Sanzaar on Monday belatedly poured cold water over suggestions that Australia and New Zealand are urgently lobbying for the tournament's current format to be replaced by a "trans-Tasman" competition.
Various weekend reports stated that such a move would naturally sideline South Africa and Argentina.
"Sanzaar has already sold to broadcasters a 14-team Super Rugby cross-border tournament format as well as the four-team Rugby Championship, within the stakeholder core markets," Andy Marinos, the regional body's chief executive, said in a statement.
"Again where any changes to these competitions are required, as a consequence of any ongoing affects of the Covid-19 pandemic, these will be decided upon by the Sanzaar board."
He also confirmed that any alternative models, including the "trans-Tasman" format, have not been discussed between board members and remains "merely speculative" with "no basis to them".
It's a fairly well-known fact that should Super Rugby become splintered, it would also mean that Sanzaar itself would have to be dissolved as a narrowed-down tournament between the Australasian franchises which would severely impact the body's commercial viability.
South Africa in particular has for years been the powerhouse in terms of contributing monetary value to the regional marriage because of its favourable proximity to the European market.
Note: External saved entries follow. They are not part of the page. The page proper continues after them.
(** * run_stockfish_analysis.py: the standalone Stockfish mistake-analysis script

    A shallow embedding of [.github/analysis/run_stockfish_analysis.py] and the
    properties of its fetch / filter / analyse / save pipeline.

    The script is sequential glue around two collaborators ([ChessService],
    [AnalyticsService]) and a handful of library calls.  Its effects (console
    output, collaborator calls, the file write) are recorded as a trace of
    events; exceptions are the left summand of the result.  Everything the
    script cannot decide on its own (what the collaborators return, the local
    time zone, the clock, the file system) is a field of the environment
    record [env].

    Layout: Python values and exceptions; the effect monad [M]; the part of
    [datetime] the script uses; the configuration and the environment; the
    script itself, phase by phase, up to the [__main__] guard ([script]);
    readings of a trace; sample environments; then the properties, from the
    date filter and the fetch loop up to whole runs. *)

From Stdlib Require Import ZArith List String Ascii Lia PrimFloat.
From stdpp Require Import base option list strings gmap pretty.
From Equations Require Import Equations.

Set Warnings "-register-all".
Local Open Scope Z_scope.

(** ** Python values and exceptions *)

(** An exception instance: its class and what [str(e)] gives.  Only
    subclasses of [Exception] are modelled, which is what both handlers of
    the script catch. *)
Record exn : Type := Exn { exn_class : string; exn_str : string }.

(** The JSON-like values that travel through the script: game records are
    dicts, the analysis result is a dict of dicts. *)
Inductive value : Type :=
  | VNone
  | VBool (b : bool)
  | VInt (z : Z)
  | VFloat (f : float)
  | VStr (s : string)
  | VList (l : list value)
  | VDict (d : gmap string value).

Definition AttributeError (what : string) : exn := Exn "AttributeError" what.
Definition TypeError (what : string) : exn := Exn "TypeError" what.
Definition ValueError (what : string) : exn := Exn "ValueError" what.
Definition KeyError (what : string) : exn := Exn "KeyError" what.

(** [d.get(key, default)]: only dicts have the method. *)
Definition dict_get (v : value) (key : string) (dflt : value) : exn + value :=
  match v with
  | VDict d => inr (default dflt (d !! key))
  | _ => inl (AttributeError "object has no attribute 'get'")
  end.

(** [d[key]] on a value already known to answer [.get]. *)
Definition subscript (v : value) (key : string) : exn + value :=
  match v with
  | VDict d =>
      match d !! key with
      | Some x => inr x
      | None => inl (KeyError key)
      end
  | _ => inl (TypeError "object is not subscriptable")
  end.

(** [v > 0]. *)
Definition gt_zero (v : value) : exn + bool :=
  match v with
  | VBool b => inr b
  | VInt z => inr (0 <? z)
  | VFloat f => inr (PrimFloat.ltb PrimFloat.zero f)
  | _ => inl (TypeError "'>' not supported between these operands")
  end.

(** ** Effects: a trace of events and a possible exception *)

Inductive event : Type :=
  | EPrint (line : string)
  | ENewChessService
  | ENewAnalyticsService (stockfish_path : string) (engine_depth : Z)
      (engine_enabled : bool)
  | EFetch (username : string) (y m : Z)
  | EAggregate (games_data : list value) (username : string)
  | EOpenW (path : string)
  | EJsonDump (path : string) (data : value)
  | ETraceback (e : exn).

Definition M (A : Type) : Type := list event * (exn + A).

Definition ret {A} (a : A) : M A := ([], inr a).
Definition raise {A} (e : exn) : M A := ([], inl e).
Definition emit (ev : event) : M unit := ([ev], inr tt).

Definition bind {A B} (m : M A) (k : A -> M B) : M B :=
  match m with
  | (t, inl e) => (t, inl e)
  | (t, inr a) => let '(t', r) := k a in (t ++ t', r)
  end.

(** [try: m  except Exception as e: h e] *)
Definition catch {A} (m : M A) (h : exn -> M A) : M A :=
  match m with
  | (t, inl e) => let '(t', r) := h e in (t ++ t', r)
  | (t, inr a) => (t, inr a)
  end.

(** A pure computation that may raise. *)
Definition lift {A} (r : exn + A) : M A := ([], r).

(** A collaborator or library call: the call is recorded, then it returns
    or raises. *)
Definition call {A} (ev : event) (r : exn + A) : M A := ([ev], r).

Declare Scope M_scope.
Delimit Scope M_scope with M.
Notation "x <- m ;; k" := (bind m (fun x => k))
  (at level 100, m at next level, right associativity) : M_scope.
Notation "m ;;; k" := (bind m (fun _ => k))
  (at level 100, right associativity) : M_scope.

Definition print (line : string) : M unit := emit (EPrint line).

Definition trace {A} (m : M A) : list event := fst m.
Definition result {A} (m : M A) : exn + A := snd m.

(** ** Strings *)

Definition nl : string := String "010" EmptyString.

Fixpoint str_repeat (s : string) (n : nat) : string :=
  match n with
  | O => EmptyString
  | S n' => s +:+ str_repeat s n'
  end.

(** [%0nd] for a non-negative number. *)
Definition zero_pad (n : nat) (z : Z) : string :=
  let s := pretty z in
  str_repeat "0" (n - String.length s) +:+ s.

Definition upper_ascii (c : ascii) : ascii :=
  let n := nat_of_ascii c in
  if ((97 <=? n) && (n <=? 122))%nat then ascii_of_nat (n - 32) else c.

Fixpoint upper (s : string) : string :=
  match s with
  | EmptyString => EmptyString
  | String c s' => String (upper_ascii c) (upper s')
  end.

(** ** The [datetime] class, as far as the script uses it *)

Module datetime.

Record t : Type := mk {
  year : Z; month : Z; day : Z;
  hour : Z; minute : Z; second : Z; microsecond : Z
}.

Definition MINYEAR : Z := 1.
Definition MAXYEAR : Z := 9999.

Definition is_leap (y : Z) : bool :=
  (y mod 4 =? 0) && (negb (y mod 100 =? 0) || (y mod 400 =? 0)).

Definition days_in_month (y m : Z) : Z :=
  if m =? 2 then (if is_leap y then 29 else 28)
  else if (m =? 4) || (m =? 6) || (m =? 9) || (m =? 11) then 30
  else 31.

Definition check_date_fields (y m d : Z) : option exn :=
  if negb ((MINYEAR <=? y) && (y <=? MAXYEAR))
  then Some (ValueError "year is out of range")
  else if negb ((1 <=? m) && (m <=? 12))
  then Some (ValueError "month must be in 1..12")
  else if negb ((1 <=? d) && (d <=? days_in_month y m))
  then Some (ValueError "day is out of range for month")
  else None.

Definition check_time_fields (h mi s us : Z) : option exn :=
  if negb ((0 <=? h) && (h <=? 23))
  then Some (ValueError "hour must be in 0..23")
  else if negb ((0 <=? mi) && (mi <=? 59))
  then Some (ValueError "minute must be in 0..59")
  else if negb ((0 <=? s) && (s <=? 59))
  then Some (ValueError "second must be in 0..59")
  else if negb ((0 <=? us) && (us <=? 999999))
  then Some (ValueError "microsecond must be in 0..999999")
  else None.
(** * github-actions-mcp-server: the request/response contract layer

    A shallow embedding of [src/common/utils.ts], [src/common/errors.ts] and
    [src/operations/actions.ts], and the properties of the validators, the
    error mapping, the request gateway and the operations.

    Conventions of the embedding.
    - A JavaScript string is a [string]: a sequence of code units.  The
      embedding covers the code units U+0000..U+00FF, on which [trim] and
      [toLowerCase] are given exactly as ECMAScript defines them.
    - A JavaScript number is a [Z]: the integer-valued numbers (ids, page
      numbers, millisecond time stamps, HTTP statuses).  On the safe
      integers (magnitude below 2^53) [+] and the comparisons are those of
      the doubles.  An integer that no double holds stands for the double
      nearest to it, ties to even, as when the engine reads a numeral;
      [Js.Number_toString] prints that double as [Number.prototype.toString]
      does: the shortest digits that read back as the same double, written
      out in full up to 21 digits and in exponent notation from 1e21 on.
    - A function that can throw returns a [Completion]. *)

From Stdlib Require Import ZArith List String Ascii Bool Lia DecimalString.
Import ListNotations.
Set Warnings "-register-all".
Open Scope string_scope.
Open Scope Z_scope.

(** ** JavaScript strings *)

Module JsString.

Definition code (c : ascii) : N := N_of_ascii c.

Definition in_range (lo hi : N) (c : ascii) : bool :=
  ((lo <=? code c) && (code c <=? hi))%N.

(** WhiteSpace and LineTerminator code points below U+0100:
    TAB, LF, VT, FF, CR, SP and NBSP. *)
Definition isWhiteSpace (c : ascii) : bool :=
  in_range 9 13 c || (code c =? 32)%N || (code c =? 160)%N.

Fixpoint trimStart (s : string) : string :=
  match s with
  | EmptyString => EmptyString
  | String c r => if isWhiteSpace c then trimStart r else s
  end.

Fixpoint trimEnd (s : string) : string :=
  match s with
  | EmptyString => EmptyString
  | String c r =>
      match trimEnd r with
      | EmptyString => if isWhiteSpace c then EmptyString else String c EmptyString
      | r' => String c r'
      end
  end.

(** [String.prototype.trim] *)
Definition trim (s : string) : string := trimEnd (trimStart s).

(** Upper-case letters below U+0100: A-Z and U+00C0..U+00DE except the
    multiplication sign U+00D7; each maps to the code point 32 above. *)
Definition isUpper (c : ascii) : bool :=
  in_range 65 90 c || (in_range 192 222 c && negb (code c =? 215)%N).

Definition lowerChar (c : ascii) : ascii :=
  if isUpper c then ascii_of_N (code c + 32) else c.

(** [String.prototype.toLowerCase] *)
Fixpoint toLowerCase (s : string) : string :=
  match s with
  | EmptyString => EmptyString
  | String c r => String (lowerChar c) (toLowerCase r)
  end.

(** [String.prototype.startsWith] *)
Fixpoint startsWith (s p : string) : bool :=
  match p with
  | EmptyString => true
  | String a p' =>
      match s with
      | EmptyString => false
      | String b s' => Ascii.eqb a b && startsWith s' p'
      end
  end.

(** [String.prototype.endsWith], for a one-unit search string *)
Fixpoint endsWithChar (s : string) (d : ascii) : bool :=
  match s with
  | EmptyString => false
  | String c EmptyString => Ascii.eqb c d
  | String _ r => endsWithChar r d
  end.

(** [String.prototype.includes] *)
Fixpoint includes (s p : string) : bool :=
  startsWith s p ||
  match s with
  | EmptyString => false
  | String _ r => includes r p
  end.

(** ToBoolean on a string: only the empty string is falsy. *)
Definition truthy (s : string) : bool :=
  match s with EmptyString => false | _ => true end.

Fixpoint forallb (p : ascii -> bool) (s : string) : bool :=
  match s with
  | EmptyString => true
  | String c r => p c && forallb p r
  end.

Definition head (s : string) : option ascii :=
  match s with EmptyString => None | String c _ => Some c end.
However, Marinos ominously still concedes that nothing is cast in stone despite all stakeholders apparently being "committed until 2030".
"This is not to say that we are not having realistic discussions on what may have to eventuate should Covid-19 restrictions continue beyond 2020. We are presently looking in detail at various competition formats but any agreed format will include teams from all four stakeholder national unions.
"Due to uncertainty over what various government restrictions, if any, may look like next year including international travel, no date has been set yet as to when a decision will be made on 2021 and beyond."
For now, all regional partners will have to make do with domestic-based competitions based on their respective government regulations.